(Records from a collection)

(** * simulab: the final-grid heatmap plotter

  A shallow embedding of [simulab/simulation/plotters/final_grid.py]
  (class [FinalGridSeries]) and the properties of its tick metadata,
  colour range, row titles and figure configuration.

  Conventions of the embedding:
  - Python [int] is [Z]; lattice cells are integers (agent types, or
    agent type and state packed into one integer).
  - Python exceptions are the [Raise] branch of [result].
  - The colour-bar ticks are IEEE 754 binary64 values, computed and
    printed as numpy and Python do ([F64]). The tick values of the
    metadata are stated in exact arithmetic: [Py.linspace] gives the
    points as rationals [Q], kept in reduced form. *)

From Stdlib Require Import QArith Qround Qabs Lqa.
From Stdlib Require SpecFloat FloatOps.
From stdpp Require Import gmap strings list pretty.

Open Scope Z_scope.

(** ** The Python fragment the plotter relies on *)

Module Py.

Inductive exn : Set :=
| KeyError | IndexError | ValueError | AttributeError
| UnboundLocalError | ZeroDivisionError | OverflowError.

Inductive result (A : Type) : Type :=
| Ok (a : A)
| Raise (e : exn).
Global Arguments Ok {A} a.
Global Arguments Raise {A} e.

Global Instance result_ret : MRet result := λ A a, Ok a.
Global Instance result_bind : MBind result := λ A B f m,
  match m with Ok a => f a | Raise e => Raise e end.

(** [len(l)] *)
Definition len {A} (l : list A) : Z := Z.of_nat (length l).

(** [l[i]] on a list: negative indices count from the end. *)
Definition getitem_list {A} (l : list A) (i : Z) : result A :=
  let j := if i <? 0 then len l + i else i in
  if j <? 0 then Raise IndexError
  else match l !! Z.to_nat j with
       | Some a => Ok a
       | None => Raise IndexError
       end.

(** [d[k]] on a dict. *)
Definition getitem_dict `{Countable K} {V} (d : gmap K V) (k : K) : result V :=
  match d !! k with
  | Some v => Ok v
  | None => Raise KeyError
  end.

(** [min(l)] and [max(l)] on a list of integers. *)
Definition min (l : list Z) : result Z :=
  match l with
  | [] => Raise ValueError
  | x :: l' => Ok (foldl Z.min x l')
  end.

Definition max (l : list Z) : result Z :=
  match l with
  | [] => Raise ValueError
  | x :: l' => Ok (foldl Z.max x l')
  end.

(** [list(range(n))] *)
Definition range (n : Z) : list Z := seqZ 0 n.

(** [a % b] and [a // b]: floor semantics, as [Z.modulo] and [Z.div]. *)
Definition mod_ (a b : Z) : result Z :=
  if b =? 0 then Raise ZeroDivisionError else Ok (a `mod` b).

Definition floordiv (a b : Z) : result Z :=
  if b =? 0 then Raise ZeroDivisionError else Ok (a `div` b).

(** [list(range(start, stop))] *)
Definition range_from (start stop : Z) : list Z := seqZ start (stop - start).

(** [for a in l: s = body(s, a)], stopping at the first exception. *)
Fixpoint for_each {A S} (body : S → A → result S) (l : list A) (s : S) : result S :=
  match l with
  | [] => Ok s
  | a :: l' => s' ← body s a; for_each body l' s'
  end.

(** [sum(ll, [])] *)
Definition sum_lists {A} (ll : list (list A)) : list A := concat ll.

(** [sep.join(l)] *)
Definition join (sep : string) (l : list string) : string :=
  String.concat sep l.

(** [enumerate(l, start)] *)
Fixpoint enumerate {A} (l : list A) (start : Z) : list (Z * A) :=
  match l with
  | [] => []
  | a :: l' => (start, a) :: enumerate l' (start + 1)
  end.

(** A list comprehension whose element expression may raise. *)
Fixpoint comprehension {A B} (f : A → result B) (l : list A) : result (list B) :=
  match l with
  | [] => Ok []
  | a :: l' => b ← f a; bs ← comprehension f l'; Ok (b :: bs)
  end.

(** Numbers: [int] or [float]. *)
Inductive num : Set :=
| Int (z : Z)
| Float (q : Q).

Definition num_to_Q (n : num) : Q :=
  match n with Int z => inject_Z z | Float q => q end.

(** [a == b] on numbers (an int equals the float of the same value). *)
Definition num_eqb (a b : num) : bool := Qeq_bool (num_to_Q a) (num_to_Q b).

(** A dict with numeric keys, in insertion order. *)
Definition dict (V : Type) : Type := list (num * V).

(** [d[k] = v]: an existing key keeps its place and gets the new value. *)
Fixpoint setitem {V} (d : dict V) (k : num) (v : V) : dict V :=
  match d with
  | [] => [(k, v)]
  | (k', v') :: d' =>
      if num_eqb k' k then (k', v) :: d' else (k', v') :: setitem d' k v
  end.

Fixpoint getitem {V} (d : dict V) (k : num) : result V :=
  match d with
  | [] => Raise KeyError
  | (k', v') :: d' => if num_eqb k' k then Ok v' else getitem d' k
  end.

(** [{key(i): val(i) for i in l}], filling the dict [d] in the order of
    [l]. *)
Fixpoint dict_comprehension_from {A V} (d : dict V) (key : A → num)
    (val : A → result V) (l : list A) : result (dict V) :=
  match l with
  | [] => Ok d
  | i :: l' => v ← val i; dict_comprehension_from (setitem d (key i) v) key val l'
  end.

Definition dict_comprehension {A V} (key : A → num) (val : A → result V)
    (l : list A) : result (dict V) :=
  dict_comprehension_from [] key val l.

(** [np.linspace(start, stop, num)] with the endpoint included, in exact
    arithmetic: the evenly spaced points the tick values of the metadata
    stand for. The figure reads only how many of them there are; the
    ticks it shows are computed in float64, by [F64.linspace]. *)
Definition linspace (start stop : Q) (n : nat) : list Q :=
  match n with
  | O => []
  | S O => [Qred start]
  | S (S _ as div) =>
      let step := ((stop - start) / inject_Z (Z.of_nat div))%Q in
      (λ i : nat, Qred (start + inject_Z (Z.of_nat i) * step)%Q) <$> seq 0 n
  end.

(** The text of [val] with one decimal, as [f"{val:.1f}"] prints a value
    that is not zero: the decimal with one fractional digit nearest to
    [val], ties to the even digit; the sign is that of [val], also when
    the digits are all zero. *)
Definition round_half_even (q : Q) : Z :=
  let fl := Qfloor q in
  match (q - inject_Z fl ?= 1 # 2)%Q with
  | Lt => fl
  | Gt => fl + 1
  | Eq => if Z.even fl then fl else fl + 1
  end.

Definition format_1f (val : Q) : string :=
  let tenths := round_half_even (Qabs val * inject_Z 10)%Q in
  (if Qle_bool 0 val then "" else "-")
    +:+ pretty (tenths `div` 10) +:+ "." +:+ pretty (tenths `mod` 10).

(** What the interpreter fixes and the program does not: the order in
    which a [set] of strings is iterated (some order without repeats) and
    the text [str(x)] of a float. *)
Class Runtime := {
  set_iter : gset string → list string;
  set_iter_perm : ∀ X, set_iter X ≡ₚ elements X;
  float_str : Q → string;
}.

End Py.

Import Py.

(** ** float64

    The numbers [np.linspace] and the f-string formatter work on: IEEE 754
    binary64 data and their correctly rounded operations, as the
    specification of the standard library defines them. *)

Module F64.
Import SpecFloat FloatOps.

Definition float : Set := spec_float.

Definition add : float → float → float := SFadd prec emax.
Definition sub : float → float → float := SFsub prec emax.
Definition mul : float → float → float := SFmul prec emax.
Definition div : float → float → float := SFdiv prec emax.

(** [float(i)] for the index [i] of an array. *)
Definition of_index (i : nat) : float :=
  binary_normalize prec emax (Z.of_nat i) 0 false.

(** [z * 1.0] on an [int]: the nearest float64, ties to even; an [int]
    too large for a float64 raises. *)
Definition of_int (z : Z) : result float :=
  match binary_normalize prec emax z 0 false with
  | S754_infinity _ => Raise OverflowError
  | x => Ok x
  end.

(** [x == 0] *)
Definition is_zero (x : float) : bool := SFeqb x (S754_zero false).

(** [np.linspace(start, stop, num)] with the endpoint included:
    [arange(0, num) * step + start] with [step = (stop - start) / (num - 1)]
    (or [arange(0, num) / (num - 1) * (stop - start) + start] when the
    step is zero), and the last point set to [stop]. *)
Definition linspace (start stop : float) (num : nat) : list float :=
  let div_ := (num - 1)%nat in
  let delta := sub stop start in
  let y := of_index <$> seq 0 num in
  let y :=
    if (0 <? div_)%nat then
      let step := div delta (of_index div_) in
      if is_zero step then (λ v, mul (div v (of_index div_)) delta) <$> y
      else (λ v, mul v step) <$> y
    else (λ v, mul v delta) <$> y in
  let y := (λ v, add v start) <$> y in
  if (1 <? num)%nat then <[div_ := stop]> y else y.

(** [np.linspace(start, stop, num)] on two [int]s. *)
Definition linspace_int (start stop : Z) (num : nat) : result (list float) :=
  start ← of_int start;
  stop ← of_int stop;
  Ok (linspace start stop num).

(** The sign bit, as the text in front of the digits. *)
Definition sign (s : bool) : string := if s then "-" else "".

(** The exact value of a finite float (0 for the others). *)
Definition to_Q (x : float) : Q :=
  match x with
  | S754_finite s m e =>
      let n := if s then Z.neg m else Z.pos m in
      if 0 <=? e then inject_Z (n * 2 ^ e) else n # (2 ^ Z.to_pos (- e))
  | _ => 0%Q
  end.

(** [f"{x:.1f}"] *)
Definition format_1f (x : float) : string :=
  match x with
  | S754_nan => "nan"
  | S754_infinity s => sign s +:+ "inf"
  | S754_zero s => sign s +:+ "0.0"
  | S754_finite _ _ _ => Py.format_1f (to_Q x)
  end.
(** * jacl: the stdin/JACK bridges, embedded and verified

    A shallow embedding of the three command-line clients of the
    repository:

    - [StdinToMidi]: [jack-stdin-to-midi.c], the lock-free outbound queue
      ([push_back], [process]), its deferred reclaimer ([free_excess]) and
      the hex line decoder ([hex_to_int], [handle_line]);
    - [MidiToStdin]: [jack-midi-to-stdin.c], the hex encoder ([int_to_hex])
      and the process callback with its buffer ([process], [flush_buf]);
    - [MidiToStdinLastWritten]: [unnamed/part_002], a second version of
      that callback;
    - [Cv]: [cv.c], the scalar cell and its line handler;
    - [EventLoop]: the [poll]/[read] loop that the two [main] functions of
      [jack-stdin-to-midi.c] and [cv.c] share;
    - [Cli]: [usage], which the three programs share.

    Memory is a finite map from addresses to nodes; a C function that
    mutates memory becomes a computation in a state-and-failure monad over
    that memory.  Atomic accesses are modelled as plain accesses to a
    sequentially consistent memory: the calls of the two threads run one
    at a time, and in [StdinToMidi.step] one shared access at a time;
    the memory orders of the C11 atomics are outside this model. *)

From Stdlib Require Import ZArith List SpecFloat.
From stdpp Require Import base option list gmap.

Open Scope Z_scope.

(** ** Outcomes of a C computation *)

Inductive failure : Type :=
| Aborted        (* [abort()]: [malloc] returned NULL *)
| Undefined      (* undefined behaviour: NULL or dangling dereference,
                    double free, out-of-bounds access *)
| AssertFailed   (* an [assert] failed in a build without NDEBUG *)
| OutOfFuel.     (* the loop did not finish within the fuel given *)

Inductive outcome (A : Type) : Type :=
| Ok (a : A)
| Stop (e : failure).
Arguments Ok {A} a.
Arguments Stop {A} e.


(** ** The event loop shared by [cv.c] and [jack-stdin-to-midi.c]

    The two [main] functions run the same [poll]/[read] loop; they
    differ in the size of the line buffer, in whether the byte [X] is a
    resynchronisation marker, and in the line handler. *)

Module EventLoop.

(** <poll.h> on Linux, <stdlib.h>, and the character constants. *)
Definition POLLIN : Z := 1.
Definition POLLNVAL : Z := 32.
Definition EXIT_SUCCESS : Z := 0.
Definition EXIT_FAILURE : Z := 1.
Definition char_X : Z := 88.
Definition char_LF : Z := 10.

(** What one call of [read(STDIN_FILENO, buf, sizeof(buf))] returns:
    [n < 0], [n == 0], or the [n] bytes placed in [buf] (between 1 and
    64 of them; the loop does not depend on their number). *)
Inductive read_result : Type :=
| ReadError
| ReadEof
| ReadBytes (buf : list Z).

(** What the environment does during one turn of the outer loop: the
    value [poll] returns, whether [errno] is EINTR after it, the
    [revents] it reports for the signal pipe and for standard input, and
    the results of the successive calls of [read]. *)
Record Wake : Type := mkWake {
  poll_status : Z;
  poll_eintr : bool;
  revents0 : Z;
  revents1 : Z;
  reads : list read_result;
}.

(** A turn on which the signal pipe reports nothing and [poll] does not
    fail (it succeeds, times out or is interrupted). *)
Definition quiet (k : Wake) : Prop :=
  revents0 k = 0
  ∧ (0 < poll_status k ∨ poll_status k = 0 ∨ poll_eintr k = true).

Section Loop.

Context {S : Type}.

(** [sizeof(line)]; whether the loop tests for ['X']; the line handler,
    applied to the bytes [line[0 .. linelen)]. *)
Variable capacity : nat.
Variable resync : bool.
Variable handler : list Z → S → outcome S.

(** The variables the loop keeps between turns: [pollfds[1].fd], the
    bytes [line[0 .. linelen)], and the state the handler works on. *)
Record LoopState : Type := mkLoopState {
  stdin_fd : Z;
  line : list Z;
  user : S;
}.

...

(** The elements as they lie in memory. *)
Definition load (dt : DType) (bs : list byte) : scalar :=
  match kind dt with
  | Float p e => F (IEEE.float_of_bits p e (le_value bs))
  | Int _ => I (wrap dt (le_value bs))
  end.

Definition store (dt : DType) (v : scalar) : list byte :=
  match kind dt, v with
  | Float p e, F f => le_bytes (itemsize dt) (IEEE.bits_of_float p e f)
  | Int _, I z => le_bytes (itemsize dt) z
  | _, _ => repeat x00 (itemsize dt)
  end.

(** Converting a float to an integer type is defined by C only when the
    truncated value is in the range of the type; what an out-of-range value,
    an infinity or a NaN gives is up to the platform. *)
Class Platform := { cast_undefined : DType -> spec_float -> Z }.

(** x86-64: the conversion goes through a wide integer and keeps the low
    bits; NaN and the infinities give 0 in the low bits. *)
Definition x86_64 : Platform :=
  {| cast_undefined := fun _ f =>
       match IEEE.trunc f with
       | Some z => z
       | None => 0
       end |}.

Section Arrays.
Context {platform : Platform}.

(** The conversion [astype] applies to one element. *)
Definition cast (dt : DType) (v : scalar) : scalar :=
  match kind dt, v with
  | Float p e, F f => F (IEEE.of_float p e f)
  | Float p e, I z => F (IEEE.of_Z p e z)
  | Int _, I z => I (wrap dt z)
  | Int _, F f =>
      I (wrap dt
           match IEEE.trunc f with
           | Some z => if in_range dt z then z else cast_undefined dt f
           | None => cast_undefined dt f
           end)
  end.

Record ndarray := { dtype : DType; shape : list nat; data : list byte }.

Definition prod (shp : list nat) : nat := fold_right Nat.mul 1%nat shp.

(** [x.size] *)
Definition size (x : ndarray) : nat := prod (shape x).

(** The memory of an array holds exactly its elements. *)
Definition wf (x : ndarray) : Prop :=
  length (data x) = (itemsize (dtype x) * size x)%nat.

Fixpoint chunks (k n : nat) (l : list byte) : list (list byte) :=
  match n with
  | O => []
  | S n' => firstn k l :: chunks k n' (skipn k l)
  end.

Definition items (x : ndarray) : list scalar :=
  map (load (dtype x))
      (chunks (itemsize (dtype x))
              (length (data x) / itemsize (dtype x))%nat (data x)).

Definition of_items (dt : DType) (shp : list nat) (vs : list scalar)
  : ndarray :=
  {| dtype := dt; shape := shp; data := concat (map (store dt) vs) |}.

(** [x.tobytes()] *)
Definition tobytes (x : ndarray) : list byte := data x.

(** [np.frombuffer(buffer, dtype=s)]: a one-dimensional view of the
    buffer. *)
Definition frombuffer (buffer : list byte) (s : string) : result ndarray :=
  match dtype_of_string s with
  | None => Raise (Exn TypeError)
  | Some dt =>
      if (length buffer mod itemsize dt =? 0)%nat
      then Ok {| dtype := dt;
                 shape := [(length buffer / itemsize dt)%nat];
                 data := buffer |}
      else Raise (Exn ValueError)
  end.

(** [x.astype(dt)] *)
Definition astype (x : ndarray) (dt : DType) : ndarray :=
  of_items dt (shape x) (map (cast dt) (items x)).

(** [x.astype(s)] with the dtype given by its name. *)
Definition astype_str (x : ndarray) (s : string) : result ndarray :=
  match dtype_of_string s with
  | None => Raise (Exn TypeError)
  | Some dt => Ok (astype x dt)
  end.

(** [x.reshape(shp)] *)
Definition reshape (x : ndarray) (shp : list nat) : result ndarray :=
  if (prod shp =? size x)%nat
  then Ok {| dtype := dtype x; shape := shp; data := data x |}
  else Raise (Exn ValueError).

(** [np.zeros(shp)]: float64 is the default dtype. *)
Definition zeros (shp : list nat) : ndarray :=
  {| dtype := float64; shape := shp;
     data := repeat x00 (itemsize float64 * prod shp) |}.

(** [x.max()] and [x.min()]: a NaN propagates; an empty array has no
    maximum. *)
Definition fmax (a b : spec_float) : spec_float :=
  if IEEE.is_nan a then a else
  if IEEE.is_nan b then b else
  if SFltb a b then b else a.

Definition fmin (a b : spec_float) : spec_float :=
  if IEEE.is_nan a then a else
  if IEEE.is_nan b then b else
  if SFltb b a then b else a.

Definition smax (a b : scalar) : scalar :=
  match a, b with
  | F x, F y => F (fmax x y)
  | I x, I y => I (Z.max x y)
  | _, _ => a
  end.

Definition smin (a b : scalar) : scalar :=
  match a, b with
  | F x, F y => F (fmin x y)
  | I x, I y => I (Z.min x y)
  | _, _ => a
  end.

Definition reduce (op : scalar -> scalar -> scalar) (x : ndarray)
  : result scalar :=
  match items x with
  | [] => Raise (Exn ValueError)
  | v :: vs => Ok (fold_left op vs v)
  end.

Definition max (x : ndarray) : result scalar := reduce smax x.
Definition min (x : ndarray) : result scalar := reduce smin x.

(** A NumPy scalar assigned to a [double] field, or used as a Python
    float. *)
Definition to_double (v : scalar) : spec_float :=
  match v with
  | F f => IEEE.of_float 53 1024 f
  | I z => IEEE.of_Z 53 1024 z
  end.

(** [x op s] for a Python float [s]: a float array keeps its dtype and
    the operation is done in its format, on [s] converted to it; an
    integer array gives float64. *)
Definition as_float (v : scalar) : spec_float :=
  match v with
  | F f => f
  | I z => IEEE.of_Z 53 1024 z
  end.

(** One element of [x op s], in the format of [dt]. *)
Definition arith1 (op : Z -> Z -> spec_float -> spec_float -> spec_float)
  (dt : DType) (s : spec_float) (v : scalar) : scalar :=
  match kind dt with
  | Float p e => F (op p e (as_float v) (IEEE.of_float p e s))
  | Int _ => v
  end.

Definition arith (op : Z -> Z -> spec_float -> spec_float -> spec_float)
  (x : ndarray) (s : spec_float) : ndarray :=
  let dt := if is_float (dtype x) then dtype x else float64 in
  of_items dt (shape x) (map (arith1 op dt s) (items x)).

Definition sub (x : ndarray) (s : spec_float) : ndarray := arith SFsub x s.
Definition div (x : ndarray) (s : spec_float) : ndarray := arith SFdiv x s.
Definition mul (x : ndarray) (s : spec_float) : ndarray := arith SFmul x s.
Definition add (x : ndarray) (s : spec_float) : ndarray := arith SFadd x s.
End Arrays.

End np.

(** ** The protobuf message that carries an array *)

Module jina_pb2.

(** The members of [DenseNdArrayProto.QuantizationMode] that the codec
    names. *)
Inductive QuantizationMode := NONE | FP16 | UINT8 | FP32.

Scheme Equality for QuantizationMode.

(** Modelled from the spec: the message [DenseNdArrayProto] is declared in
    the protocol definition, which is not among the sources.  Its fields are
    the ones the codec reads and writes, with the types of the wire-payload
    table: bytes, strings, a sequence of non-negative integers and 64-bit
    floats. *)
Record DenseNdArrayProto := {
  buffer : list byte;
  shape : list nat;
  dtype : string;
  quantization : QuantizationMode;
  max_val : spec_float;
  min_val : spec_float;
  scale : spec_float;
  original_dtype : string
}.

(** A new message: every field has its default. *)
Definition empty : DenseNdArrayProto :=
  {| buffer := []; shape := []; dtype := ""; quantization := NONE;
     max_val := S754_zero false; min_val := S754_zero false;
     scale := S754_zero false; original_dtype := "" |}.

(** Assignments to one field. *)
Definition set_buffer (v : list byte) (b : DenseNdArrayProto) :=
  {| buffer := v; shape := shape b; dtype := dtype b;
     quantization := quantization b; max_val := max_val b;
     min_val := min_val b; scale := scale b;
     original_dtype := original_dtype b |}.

**Work item**. From the line holding "else (λ v, mul v step) <$> y" to the line holding "Ok (linspace start stop num).", inclusive, restate each line above exactly as written.

**Answer area**.
      else (λ v, mul v step) <$> y
    else (λ v, mul v delta) <$> y in
  let y := (λ v, add v start) <$> y in
  if (1 <? num)%nat then <[div_ := stop]> y else y.

(** [np.linspace(start, stop, num)] on two [int]s. *)
Definition linspace_int (start stop : Z) (num : nat) : result (list float) :=
  start ← of_int start;
  stop ← of_int stop;
  Ok (linspace start stop num).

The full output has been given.